Modeling based on shipboard measurements from recent Antarctic summers suggests that rising CO2 concentrations will lead to big trouble for local marine life beginning around 2070–when the resulting decrease in pH may impact animals that form shell or skeletons out of calcium carbonate minerals. Shadwick and other scientists are particularly concerned about impacts to microscopic organisms at the bottom of the polar food web, and how those impacts might ripple up to affect fishes, penguins, seals, and whales.
Understanding the wintertime conditions, says Shadwick, is important because unlike in summer, when photosynthesis by marine algae removes CO2 from the water and enhances pH, in winter CO2 is released through respiration or decay of algal blooms, leading to conditions with naturally low pH.
“Using sparse observations of wintertime conditions,” says Shadwick, “our models predict the Southern Ocean will become undersaturated with respect to carbonate by the year 2030–roughly 30 years earlier than projections based on conditions representing an annual average, and up to 70 years earlier than those based on summer observations alone.” Carbonate undersaturation means that calcium carbonate minerals are more energetically costly for animals to make; carbonate shells may even begin to dissolve in seawater with low pH.
Shadwick cautions, however, that these projections could change based on a number of feedback mechanisms that remain poorly understood. These include continued warming; freshening due to increased melting of sea ice and land-based glaciers; enhanced biological productivity due to a longer open water season, increased delivery of nutrients, or both; and intrusions of carbon-rich water onto the continental shelf from deeper waters nearby.

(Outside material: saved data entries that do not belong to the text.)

Lemma inv_store_ok s j m p : art_inv s ->
  a_invs s !! j = Some (m, p) ->
  art_inv (ASys (inv_store p (a_idx s)) (a_pc s) (<[j := (m, S p)]> (a_invs s)) (a_world s)
                (a_begun s) (a_returned s) (a_sweeps s)).
Proof.
  intros [H1 H2 H3 [H4 H4'] H5 H6 H7] Hj. destruct (inv_store_same p (a_idx s)) as (E1 & E2 & E3).
  assert (Hin : forall m' p', (m', p') ∈ <[j := (m, S p)]> (a_invs s) -> (m', p') ∈ a_invs s \/ (m', p') = (m, S p)).
  { intros m' p' Hin. apply list_elem_of_lookup in Hin as [i Hi].
    destruct (decide (i = j)) as [->|Hne].
    - rewrite list_lookup_insert_eq in Hi by (by eapply lookup_lt_Some). right. congruence.
    - rewrite list_lookup_insert_ne in Hi by done. left. by eapply list_elem_of_lookup_2. }
  assert (Hmp : (m, p) ∈ a_invs s) by (by eapply list_elem_of_lookup_2).
  split; cbn; rewrite ?E1, ?E2, ?E3; auto.
  - split; [done|]. intros m' p' [Hi|[= -> ->]]%Hin; eauto.
  - intros k x (y & Hy & _ & Hd)%inv_store_slot Hne Hc. destruct Hd as [[Hd Hp]|Hd]; [|done].
    rewrite Hd in *. destruct (H5 k y Hy Hne Hc) as [Ha Hb]. split; [done|].
    intros m' [Hm|(p' & Hi & Hp')]; apply Hb; [by left|]. right. cbn [a_invs] in Hi.
    apply Hin in Hi as [Hi|[= -> ->]]; [eauto|]. exists p. split; [done|lia].
  - intros k x h (y & Hy & Hh & _)%inv_store_slot Hx. rewrite Hh in Hx. eauto.
  - unfold pc_ok in *. cbn [a_pc a_idx] in *. destruct (a_pc s); try exact H7.
    destruct H7 as (Hg & Hk & x & Hx & Hn & Hd). split_and!; [exact Hg|exact Hk|].
    destruct (lookup_lt_is_Some_2 (gArtIndex (inv_store p (a_idx s))) k) as [z Hz].
    { rewrite E3. by eapply lookup_lt_Some. }
    exists z. split; [done|]. destruct (inv_store_slot _ _ _ _ Hz) as (y & Hy & Hh & Hzd). simplify_eq.
    rewrite Hh. split; [done|]. destruct Hzd as [[-> _]| ->]; auto.
Qed.

Lemma inv_return_ok s j m : art_inv s ->
  a_invs s !! j = Some (m, (2 * ART_INDEX_SLOTS)%nat) ->
  art_inv (ASys (a_idx s) (a_pc s) (delete j (a_invs s)) (a_world s) (a_begun s) (Nat.max m (a_returned s)) (a_sweeps s)).
Proof.
  intros [H1 H2 H3 [H4 H4'] H5 H6 H7] Hj.
  assert (Hmp : (m, (2 * ART_INDEX_SLOTS)%nat) ∈ a_invs s) by (by eapply list_elem_of_lookup_2).
  assert (Hin : forall x, x ∈ delete j (a_invs s) -> x ∈ a_invs s).
  { intros x Hx. eapply (sublist_elem_of); [|exact Hx] || (eapply elem_of_submseteq; [exact Hx|apply sublist_submseteq, sublist_delete]). }
  split; [cbn; auto..|].
  - split; [|eauto]. specialize (H4' _ _ Hmp). lia.
  - intros k x Hx Hd Hc. destruct (H5 k x Hx Hd Hc) as [Ha Hb]. split; [done|].
    assert (Hk : (k < ART_INDEX_SLOTS)%nat) by (rewrite <- H1; by eapply lookup_lt_Some).
    intros m' [Hm|(p' & Hi & Hp')]; cbn in *.
    + destruct (Nat.le_gt_cases m' (a_returned s)) as [Hle|Hgt]; [apply Hb; by left|].
      enough (m <= sw_begun (a_sweeps s k))%nat by lia. apply Hb. right. exists (2 * ART_INDEX_SLOTS)%nat. split; [done|]. unfold ART_INDEX_SLOTS in *. lia.
    + apply Hb. right. eauto.
  - set (s' := ASys _ _ _ _ _ _ _). unfold pc_ok in *. change (a_pc s') with (a_pc s).
    assert (Hg : forall l, good_lookup s l -> good_lookup s' l) by (intros l; apply good_lookup_mono; cbn; lia).
    destruct (a_pc s); repeat match goal with H : _ /\ _ |- _ => destruct H end; split_and?; auto; done.
Qed.

Lemma good_lookup_same s s' l : a_returned s' = a_returned s -> good_lookup s l -> good_lookup s' l.
Proof. intros H. apply good_lookup_mono. lia. Qed.

Lemma inv_claim_ok s l : art_inv s -> a_pc s = PFind l ART_INDEX_SLOTS ->
  art_inv (set_pc (PSweep l (gArtIndexNext (a_idx s))) (set_idx (fun t => snd (build_claim (l_dir l) t)) s)).
Proof.
  intros [H1 H2 H3 H4 H5 H6 H7] Hpc. unfold pc_ok in H7. rewrite Hpc in H7.
  assert (Hk : (gArtIndexNext (a_idx s) < length (gArtIndex (a_idx s)))%nat) by lia.
  split; cbn; [by rewrite length_insert|by apply (Nat.mod_upper_bound (gArtIndexNext (a_idx s) + 1) ART_INDEX_SLOTS)|done|done|..].
  - intros k x Hx Hd Hc. rewrite list_lookup_insert_ne in Hx by done.
    apply H5; [done|done|]. rewrite Hpc. by intros [].
  - intros k x h Hx Hh. destruct (decide (gArtIndexNext (a_idx s) = k)) as [<-|Hne].
    + rewrite list_lookup_insert_eq in Hx by done. by simplify_eq.
    + rewrite list_lookup_insert_ne in Hx by done. eauto.
  - split_and!; [exact H7|done|]. rewrite list_lookup_insert_eq by done. eexists. split_and!; [done|done|left].
    cbn. apply bufcpy_id. apply H7.
Qed.
(** a store to the link of a request out of the queue *)
Definition link_to (s : art) (a : addr) (n : option addr) : art :=
  put_queue s (Fifo (alter (set_next n) a (nodes (queue s))) (gArtReqList (queue s)) (gArtReqEnd (queue s)) (gArtQueueEpoch (queue s)) (gArtQueuedCount (queue s))).

Definition next_of (s : art) (a : addr) : option addr := from_option next None (nodes (queue s) !! a).

(** ** The module's switches *)

Definition with_frame (frame inactive : Z) (g : globals) : globals :=
  Globals (gArtRunning g) (gArtTerminate g) (gArtShutdownAbandoned g) (gCacheLoadsCancelled g) (gArtNavActive g) (gEnableArtTar g)
    (gArtFailEpoch g) (gArtEpoch g) (gArtFocusEpoch g) (gArtFocus g) frame inactive.
(** [cacheTickArt]: a direction is held *)
Definition cacheTickArt (nav : bool) (g : globals) : globals :=
  Globals (gArtRunning g) (gArtTerminate g) (gArtShutdownAbandoned g) (gCacheLoadsCancelled g) nav (gEnableArtTar g)
    (gArtFailEpoch g) (gArtEpoch g) (gArtFocusEpoch g) (gArtFocus g) (guiFrameId g) (guiInactiveFrames g).
Definition cacheInvalidateFailMemo (g : globals) : globals :=
  Globals (gArtRunning g) (gArtTerminate g) (gArtShutdownAbandoned g) (gCacheLoadsCancelled g) (gArtNavActive g) (gEnableArtTar g)
    (next_epoch (gArtFailEpoch g)) (gArtEpoch g) (gArtFocusEpoch g) (gArtFocus g) (guiFrameId g) (guiInactiveFrames g).
Definition cacheDropQueuedArt (g : globals) : globals :=
  Globals (gArtRunning g) (gArtTerminate g) (gArtShutdownAbandoned g) (gCacheLoadsCancelled g) (gArtNavActive g) (gEnableArtTar g)
    (gArtFailEpoch g) (u32 (gArtEpoch g + 1)) (gArtFocusEpoch g) (gArtFocus g) (guiFrameId g) (guiInactiveFrames g).
(** teardown: loads cancelled, the worker told to end, the worker abandoned, the worker gone *)
Definition with_cancelled (g : globals) : globals :=
  Globals (gArtRunning g) (gArtTerminate g) (gArtShutdownAbandoned g) true (gArtNavActive g) (gEnableArtTar g)
    (gArtFailEpoch g) (gArtEpoch g) (gArtFocusEpoch g) (gArtFocus g) (guiFrameId g) (guiInactiveFrames g).
Definition with_terminate (g : globals) : globals :=
  Globals (gArtRunning g) true (gArtShutdownAbandoned g) (gCacheLoadsCancelled g) (gArtNavActive g) (gEnableArtTar g)
    (gArtFailEpoch g) (gArtEpoch g) (gArtFocusEpoch g) (gArtFocus g) (guiFrameId g) (guiInactiveFrames g).
Definition with_abandoned (g : globals) : globals :=
  Globals (gArtRunning g) (gArtTerminate g) true (gCacheLoadsCancelled g) (gArtNavActive g) (gEnableArtTar g)
    (gArtFailEpoch g) (gArtEpoch g) (gArtFocusEpoch g) (gArtFocus g) (guiFrameId g) (guiInactiveFrames g).
Definition with_stopped (g : globals) : globals :=
  Globals false (gArtTerminate g) (gArtShutdownAbandoned g) (gCacheLoadsCancelled g) (gArtNavActive g) (gEnableArtTar g)
    (gArtFailEpoch g) (gArtEpoch g) (gArtFocusEpoch g) (gArtFocus g) (guiFrameId g) (guiInactiveFrames g).
End Cache.

Arguments cache_entry_t : clear implicits.
Arguments image_cache_t : clear implicits.
Arguments art : clear implicits.
Arguments drawn : clear implicits.
Arguments ArtLoader : clear implicits.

To better understand these potential feedbacks, Shadwick and collaborators will analyze the mooring data in light of a whole suite of other biological and physical measurements from surrounding waters. The mooring lies within the study area of the Palmer Antarctic Long-Term Ecological Research program, which–as the name implies–was established to monitor year-to-year and decade-to-decade changes in the ecosystems of the West Antarctic Peninsula near the U.S. Palmer Research Station. PAL-LTER scientists have been collecting data in the area since 1991. Shadwick's project has also been endorsed by the Southern Ocean Observing System (SOOS).